▶ _Records provided_:
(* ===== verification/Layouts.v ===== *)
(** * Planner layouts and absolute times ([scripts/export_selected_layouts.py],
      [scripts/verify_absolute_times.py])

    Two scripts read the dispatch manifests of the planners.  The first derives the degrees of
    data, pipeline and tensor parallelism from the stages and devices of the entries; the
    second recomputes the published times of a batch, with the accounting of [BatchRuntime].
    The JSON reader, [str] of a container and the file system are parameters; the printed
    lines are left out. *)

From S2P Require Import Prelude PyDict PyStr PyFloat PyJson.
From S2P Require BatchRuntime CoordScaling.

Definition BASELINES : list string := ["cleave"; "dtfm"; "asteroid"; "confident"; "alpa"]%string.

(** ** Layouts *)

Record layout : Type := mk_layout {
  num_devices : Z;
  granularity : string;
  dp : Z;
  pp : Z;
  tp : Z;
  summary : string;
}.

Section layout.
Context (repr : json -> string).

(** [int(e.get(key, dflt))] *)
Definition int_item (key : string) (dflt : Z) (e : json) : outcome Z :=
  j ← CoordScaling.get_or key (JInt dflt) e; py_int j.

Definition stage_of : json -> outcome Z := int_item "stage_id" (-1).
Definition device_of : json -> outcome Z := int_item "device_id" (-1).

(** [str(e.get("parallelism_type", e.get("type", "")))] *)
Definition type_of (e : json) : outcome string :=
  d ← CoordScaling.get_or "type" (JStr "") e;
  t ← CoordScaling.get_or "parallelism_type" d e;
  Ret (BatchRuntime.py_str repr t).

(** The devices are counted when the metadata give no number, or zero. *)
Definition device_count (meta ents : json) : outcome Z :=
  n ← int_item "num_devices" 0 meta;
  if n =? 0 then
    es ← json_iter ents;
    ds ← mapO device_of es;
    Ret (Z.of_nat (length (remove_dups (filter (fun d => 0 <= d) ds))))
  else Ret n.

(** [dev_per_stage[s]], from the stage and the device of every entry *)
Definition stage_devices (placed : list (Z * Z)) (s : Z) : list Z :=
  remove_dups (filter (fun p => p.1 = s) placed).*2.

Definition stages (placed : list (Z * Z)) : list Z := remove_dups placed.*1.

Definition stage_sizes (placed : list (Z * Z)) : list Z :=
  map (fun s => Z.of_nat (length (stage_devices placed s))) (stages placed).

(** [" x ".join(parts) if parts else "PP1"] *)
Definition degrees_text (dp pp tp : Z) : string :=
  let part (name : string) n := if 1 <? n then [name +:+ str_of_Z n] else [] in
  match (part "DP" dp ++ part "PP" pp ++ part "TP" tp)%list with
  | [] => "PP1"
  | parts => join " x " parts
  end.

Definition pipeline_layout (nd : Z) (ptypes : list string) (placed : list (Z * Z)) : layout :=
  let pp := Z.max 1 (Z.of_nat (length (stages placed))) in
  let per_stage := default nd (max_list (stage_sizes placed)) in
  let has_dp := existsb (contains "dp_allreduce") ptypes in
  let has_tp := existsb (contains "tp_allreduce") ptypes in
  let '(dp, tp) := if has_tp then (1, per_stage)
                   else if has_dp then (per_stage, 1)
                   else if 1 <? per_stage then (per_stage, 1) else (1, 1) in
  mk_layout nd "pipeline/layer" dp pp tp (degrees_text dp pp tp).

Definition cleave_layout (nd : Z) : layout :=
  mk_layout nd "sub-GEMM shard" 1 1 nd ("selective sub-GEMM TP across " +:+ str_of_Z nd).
==
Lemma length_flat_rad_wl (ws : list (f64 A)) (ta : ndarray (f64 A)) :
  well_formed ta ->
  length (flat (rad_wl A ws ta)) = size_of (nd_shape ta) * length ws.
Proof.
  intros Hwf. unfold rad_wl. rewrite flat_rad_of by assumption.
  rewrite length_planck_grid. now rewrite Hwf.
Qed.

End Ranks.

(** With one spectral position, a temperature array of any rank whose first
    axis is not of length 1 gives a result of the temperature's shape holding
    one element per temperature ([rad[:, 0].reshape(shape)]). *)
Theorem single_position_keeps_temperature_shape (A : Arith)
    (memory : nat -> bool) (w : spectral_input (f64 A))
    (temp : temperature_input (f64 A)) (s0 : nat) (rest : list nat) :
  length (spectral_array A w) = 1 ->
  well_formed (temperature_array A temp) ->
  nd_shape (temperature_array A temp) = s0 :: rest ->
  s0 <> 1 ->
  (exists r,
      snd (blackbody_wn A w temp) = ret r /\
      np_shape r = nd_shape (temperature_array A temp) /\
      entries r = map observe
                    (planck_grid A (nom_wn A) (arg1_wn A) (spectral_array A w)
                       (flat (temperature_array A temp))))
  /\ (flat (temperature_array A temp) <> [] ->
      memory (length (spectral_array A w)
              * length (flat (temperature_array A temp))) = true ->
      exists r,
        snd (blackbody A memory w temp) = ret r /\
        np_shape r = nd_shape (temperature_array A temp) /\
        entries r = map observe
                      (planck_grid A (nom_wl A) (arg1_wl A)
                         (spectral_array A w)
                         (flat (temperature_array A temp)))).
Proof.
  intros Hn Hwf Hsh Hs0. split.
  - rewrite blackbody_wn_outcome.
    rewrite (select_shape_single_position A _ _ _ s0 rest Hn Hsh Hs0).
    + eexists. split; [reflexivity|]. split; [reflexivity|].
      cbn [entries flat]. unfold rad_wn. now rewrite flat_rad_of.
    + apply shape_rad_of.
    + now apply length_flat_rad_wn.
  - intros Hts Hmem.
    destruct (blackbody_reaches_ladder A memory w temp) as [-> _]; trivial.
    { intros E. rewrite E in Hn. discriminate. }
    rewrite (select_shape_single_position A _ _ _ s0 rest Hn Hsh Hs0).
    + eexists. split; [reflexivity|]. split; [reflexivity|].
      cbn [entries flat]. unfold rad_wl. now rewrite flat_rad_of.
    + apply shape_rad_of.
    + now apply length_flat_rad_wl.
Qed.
--
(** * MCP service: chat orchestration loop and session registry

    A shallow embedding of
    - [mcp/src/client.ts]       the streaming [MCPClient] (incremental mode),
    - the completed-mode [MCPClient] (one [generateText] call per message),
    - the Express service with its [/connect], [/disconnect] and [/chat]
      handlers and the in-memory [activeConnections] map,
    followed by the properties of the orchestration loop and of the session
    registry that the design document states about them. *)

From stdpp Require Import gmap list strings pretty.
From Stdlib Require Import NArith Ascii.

▶ _Task_: Only the lines above from the line with "remove_dups (filter (fun p" to the line with "(degrees_text dp pp tp).", those two lines included, should be reproduced exactly.

▶ _Result of the task_:
  remove_dups (filter (fun p => p.1 = s) placed).*2.

Definition stages (placed : list (Z * Z)) : list Z := remove_dups placed.*1.

Definition stage_sizes (placed : list (Z * Z)) : list Z :=
  map (fun s => Z.of_nat (length (stage_devices placed s))) (stages placed).

(** [" x ".join(parts) if parts else "PP1"] *)
Definition degrees_text (dp pp tp : Z) : string :=
  let part (name : string) n := if 1 <? n then [name +:+ str_of_Z n] else [] in
  match (part "DP" dp ++ part "PP" pp ++ part "TP" tp)%list with
  | [] => "PP1"
  | parts => join " x " parts
  end.

Definition pipeline_layout (nd : Z) (ptypes : list string) (placed : list (Z * Z)) : layout :=
  let pp := Z.max 1 (Z.of_nat (length (stages placed))) in
  let per_stage := default nd (max_list (stage_sizes placed)) in
  let has_dp := existsb (contains "dp_allreduce") ptypes in
  let has_tp := existsb (contains "tp_allreduce") ptypes in
  let '(dp, tp) := if has_tp then (1, per_stage)
                   else if has_dp then (per_stage, 1)
                   else if 1 <? per_stage then (per_stage, 1) else (1, 1) in
  mk_layout nd "pipeline/layer" dp pp tp (degrees_text dp pp tp).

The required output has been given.